Items from a data source
----

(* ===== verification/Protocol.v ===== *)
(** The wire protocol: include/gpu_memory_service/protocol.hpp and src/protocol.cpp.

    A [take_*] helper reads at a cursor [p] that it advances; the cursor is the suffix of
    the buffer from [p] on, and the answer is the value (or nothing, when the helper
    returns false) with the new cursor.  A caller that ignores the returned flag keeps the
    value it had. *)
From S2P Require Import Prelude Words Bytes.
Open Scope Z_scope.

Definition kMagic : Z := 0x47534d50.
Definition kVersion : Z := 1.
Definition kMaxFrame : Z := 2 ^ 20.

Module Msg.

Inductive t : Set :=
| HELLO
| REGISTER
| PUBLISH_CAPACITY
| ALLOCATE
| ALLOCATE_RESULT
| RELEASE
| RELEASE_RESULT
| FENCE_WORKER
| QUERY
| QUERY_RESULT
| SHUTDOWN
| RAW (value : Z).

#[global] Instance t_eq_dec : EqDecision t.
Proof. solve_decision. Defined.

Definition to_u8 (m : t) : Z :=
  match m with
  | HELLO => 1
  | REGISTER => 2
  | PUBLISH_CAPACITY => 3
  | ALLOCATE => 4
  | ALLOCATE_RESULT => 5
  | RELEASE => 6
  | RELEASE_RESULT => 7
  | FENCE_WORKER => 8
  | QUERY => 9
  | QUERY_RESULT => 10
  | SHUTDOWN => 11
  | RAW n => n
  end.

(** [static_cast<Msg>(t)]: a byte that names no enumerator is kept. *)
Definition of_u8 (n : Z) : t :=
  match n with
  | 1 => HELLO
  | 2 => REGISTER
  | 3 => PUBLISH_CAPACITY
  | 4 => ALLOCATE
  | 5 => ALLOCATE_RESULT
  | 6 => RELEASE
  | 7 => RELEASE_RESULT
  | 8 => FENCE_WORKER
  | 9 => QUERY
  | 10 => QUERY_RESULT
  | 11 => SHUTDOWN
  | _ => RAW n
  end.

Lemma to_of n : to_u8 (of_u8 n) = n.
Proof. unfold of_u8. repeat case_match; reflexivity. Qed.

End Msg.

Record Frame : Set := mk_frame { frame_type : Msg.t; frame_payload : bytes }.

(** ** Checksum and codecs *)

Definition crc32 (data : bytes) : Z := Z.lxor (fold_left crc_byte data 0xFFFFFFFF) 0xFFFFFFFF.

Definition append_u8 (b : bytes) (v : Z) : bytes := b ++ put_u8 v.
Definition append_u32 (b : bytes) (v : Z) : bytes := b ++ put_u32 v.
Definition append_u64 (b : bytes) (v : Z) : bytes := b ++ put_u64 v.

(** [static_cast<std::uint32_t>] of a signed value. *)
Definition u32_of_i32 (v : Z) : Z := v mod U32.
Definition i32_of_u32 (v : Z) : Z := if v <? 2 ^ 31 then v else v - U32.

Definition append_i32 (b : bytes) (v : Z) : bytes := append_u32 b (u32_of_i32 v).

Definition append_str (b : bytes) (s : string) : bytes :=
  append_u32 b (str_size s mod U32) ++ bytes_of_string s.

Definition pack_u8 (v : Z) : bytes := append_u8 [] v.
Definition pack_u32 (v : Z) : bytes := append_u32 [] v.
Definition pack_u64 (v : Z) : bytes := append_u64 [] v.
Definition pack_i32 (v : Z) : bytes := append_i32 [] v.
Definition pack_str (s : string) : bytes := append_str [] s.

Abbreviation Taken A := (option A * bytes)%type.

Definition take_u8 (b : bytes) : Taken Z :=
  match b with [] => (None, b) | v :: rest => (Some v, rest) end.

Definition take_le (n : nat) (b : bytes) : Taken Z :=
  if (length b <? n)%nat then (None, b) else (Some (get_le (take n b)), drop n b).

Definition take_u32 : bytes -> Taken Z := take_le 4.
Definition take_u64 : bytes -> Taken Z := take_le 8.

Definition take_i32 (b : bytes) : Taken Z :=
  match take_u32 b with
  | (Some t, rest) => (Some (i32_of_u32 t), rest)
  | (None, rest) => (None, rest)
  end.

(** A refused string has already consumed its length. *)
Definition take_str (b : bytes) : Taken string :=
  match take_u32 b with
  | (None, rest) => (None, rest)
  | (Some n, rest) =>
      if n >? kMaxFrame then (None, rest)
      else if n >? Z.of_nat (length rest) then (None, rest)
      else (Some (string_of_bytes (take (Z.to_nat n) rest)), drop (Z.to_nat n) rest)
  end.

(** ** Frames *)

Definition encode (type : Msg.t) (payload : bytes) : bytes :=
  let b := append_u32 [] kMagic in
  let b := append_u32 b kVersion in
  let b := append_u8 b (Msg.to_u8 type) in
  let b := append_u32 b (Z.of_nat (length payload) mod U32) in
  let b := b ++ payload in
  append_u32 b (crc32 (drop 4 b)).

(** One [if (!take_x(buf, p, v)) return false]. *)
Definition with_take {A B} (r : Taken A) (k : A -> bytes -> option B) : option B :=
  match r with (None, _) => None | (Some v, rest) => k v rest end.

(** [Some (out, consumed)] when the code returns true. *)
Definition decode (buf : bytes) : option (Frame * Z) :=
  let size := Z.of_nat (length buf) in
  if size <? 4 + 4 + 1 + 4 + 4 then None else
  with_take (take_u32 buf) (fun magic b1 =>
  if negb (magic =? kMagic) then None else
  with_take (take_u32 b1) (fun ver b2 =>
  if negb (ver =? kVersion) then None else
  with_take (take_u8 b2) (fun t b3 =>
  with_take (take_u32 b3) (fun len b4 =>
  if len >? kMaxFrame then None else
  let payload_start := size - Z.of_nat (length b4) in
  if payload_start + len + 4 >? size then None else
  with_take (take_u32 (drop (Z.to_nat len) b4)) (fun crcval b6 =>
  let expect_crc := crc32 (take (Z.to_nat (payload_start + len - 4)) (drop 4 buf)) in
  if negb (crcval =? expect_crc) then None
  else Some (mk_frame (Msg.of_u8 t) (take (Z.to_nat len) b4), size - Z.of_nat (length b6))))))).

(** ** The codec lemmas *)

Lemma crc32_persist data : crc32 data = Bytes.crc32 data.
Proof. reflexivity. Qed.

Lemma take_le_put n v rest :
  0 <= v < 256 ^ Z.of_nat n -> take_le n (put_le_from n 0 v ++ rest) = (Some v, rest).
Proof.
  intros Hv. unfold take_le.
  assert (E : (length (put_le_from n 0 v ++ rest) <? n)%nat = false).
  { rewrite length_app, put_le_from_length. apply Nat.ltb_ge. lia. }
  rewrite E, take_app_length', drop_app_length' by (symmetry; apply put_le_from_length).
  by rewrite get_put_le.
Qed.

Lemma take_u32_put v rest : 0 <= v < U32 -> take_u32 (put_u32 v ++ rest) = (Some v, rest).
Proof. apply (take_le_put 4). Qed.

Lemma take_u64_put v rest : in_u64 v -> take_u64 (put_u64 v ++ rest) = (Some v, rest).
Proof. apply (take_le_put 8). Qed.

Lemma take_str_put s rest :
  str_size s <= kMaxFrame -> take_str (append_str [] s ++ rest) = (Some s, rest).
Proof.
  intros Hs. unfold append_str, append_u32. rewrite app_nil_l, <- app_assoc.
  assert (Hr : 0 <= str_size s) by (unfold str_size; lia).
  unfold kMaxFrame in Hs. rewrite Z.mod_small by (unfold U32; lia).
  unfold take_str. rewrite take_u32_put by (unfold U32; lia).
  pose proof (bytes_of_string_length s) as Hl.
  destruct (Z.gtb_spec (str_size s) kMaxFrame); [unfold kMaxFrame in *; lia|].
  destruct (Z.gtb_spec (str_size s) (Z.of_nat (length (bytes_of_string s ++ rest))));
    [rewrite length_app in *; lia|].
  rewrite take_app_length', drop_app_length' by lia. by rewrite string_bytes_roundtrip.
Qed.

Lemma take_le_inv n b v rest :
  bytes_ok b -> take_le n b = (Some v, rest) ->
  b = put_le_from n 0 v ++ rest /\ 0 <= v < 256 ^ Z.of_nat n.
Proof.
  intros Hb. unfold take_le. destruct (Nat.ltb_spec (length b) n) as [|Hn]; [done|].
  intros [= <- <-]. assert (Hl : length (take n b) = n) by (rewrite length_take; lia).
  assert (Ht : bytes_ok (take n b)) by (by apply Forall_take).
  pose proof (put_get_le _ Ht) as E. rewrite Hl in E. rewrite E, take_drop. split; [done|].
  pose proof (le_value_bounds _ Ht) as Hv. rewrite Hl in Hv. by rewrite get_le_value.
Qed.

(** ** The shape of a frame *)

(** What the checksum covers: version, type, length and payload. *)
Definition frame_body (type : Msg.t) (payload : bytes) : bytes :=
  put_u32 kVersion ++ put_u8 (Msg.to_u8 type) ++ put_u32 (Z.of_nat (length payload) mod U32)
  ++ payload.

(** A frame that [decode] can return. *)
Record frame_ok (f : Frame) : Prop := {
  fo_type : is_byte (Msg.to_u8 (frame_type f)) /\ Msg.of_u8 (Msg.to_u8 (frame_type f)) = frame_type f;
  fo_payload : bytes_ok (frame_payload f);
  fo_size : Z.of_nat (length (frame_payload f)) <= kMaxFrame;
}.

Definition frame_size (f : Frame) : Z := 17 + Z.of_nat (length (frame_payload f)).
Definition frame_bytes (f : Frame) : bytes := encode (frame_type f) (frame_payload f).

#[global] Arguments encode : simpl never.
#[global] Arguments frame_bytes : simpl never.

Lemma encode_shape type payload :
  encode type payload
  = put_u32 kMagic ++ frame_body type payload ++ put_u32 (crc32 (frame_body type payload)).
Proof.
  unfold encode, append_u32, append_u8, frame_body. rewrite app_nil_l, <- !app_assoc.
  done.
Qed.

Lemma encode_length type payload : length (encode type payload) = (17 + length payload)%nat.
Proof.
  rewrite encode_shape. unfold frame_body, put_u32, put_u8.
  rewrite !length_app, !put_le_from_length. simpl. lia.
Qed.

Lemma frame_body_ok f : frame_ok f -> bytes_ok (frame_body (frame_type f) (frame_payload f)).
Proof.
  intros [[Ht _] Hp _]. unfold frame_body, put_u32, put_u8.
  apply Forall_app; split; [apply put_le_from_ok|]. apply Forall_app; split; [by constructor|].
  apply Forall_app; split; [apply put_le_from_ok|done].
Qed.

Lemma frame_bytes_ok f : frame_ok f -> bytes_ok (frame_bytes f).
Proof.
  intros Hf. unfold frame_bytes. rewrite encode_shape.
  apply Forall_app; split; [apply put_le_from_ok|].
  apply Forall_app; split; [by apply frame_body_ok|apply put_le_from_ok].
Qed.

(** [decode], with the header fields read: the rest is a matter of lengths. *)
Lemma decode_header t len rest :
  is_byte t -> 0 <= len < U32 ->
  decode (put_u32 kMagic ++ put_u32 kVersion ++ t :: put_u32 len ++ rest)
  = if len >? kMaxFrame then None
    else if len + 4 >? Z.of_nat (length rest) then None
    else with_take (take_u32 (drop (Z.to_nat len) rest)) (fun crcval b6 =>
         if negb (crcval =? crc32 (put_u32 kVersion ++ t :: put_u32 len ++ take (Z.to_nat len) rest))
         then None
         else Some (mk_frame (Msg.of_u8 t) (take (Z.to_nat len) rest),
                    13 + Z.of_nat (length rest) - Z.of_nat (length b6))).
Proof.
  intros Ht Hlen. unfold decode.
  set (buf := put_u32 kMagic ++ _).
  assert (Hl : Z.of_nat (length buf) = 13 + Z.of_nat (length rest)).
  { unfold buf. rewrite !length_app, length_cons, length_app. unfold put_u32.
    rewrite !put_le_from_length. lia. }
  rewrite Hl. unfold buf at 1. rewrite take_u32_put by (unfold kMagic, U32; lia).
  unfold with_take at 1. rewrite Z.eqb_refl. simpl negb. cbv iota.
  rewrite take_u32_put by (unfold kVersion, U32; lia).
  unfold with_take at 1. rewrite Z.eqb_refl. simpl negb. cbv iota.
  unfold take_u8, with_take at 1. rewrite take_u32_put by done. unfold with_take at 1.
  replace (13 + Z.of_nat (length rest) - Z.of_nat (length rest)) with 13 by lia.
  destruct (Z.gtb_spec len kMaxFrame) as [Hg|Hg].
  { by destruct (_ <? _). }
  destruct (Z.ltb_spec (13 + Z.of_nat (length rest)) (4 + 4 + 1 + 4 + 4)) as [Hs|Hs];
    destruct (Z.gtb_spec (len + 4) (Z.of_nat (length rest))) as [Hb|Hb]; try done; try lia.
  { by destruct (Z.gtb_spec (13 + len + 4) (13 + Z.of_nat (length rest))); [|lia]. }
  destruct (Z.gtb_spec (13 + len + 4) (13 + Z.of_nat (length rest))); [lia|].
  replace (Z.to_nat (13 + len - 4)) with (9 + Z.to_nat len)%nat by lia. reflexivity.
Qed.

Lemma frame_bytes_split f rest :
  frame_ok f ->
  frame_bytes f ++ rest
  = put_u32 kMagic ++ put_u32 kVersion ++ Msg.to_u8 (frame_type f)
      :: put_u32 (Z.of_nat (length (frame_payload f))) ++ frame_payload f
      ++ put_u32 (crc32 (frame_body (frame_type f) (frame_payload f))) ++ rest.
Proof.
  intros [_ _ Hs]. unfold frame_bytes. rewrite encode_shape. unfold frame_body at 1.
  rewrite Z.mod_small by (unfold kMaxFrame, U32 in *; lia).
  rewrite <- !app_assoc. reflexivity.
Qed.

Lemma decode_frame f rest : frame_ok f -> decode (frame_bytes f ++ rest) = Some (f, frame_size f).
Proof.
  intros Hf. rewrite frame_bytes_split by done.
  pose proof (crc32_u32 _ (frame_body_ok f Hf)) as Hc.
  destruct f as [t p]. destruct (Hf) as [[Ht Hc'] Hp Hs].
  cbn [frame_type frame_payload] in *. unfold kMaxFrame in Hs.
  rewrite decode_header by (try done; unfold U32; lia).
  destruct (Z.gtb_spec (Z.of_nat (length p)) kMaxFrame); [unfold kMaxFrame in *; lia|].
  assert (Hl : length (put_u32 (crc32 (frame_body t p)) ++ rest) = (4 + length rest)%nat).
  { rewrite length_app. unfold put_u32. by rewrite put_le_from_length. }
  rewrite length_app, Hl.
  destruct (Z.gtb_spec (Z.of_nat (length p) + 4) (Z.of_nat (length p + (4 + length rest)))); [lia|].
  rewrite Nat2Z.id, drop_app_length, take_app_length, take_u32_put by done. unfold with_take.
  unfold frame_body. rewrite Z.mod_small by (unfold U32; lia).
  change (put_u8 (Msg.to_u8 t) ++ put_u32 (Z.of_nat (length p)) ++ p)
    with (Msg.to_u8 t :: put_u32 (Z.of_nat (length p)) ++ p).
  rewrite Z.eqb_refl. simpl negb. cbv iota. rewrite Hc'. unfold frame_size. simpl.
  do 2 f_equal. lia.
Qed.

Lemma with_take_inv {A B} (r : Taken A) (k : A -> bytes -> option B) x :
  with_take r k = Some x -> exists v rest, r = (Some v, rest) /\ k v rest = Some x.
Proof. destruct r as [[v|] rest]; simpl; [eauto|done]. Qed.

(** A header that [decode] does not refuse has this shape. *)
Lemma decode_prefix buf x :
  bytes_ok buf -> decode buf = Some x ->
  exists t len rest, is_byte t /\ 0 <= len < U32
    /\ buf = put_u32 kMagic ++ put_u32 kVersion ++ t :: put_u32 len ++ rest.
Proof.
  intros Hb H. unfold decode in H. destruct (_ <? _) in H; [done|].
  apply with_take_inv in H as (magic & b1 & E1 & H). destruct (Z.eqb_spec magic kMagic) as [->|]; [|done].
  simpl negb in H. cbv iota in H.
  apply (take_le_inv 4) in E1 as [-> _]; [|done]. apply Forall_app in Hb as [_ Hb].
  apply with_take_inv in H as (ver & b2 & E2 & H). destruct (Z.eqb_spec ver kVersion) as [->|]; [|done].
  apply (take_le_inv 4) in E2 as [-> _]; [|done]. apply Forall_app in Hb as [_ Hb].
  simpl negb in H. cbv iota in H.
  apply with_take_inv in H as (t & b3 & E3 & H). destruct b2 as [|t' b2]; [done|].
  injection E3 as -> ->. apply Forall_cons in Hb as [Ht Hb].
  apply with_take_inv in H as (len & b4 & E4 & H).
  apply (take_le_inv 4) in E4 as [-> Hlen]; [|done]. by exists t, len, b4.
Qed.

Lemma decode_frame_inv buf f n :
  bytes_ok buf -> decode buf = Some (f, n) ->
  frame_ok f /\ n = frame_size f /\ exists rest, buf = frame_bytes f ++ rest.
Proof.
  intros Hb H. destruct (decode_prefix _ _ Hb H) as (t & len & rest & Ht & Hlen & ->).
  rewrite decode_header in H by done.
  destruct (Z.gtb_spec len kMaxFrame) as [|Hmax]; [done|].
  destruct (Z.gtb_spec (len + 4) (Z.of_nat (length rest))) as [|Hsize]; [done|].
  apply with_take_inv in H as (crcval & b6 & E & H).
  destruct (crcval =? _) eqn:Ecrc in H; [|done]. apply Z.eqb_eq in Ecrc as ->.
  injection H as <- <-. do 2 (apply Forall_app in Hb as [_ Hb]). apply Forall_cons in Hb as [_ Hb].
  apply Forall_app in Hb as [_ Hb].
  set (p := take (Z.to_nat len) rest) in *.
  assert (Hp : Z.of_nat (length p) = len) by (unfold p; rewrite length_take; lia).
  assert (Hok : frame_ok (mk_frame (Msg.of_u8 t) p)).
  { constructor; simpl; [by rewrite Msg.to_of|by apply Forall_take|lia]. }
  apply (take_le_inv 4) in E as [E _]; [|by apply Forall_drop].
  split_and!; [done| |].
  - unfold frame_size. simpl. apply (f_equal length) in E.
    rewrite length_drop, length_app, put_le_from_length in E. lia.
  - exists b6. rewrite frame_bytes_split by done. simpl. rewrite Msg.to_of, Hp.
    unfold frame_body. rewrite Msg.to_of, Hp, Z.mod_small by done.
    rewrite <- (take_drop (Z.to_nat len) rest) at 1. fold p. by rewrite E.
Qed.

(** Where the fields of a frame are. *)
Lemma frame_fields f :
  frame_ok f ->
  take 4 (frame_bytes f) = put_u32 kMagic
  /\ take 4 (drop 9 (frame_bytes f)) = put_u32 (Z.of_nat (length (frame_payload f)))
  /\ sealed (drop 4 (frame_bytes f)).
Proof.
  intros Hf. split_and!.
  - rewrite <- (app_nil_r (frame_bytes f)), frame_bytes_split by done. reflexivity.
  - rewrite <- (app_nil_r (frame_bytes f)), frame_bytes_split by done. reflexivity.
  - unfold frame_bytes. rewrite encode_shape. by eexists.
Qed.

----

__What the task asks__
If a line comes after the one that contains "A [take_*] helper", leave it out; return every line of the entries up to that point exactly, starting with the first, with that line included.

__Solution for this exercise__
(* ===== verification/Protocol.v ===== *)
(** The wire protocol: include/gpu_memory_service/protocol.hpp and src/protocol.cpp.

    A [take_*] helper reads at a cursor [p] that it advances; the cursor is the suffix of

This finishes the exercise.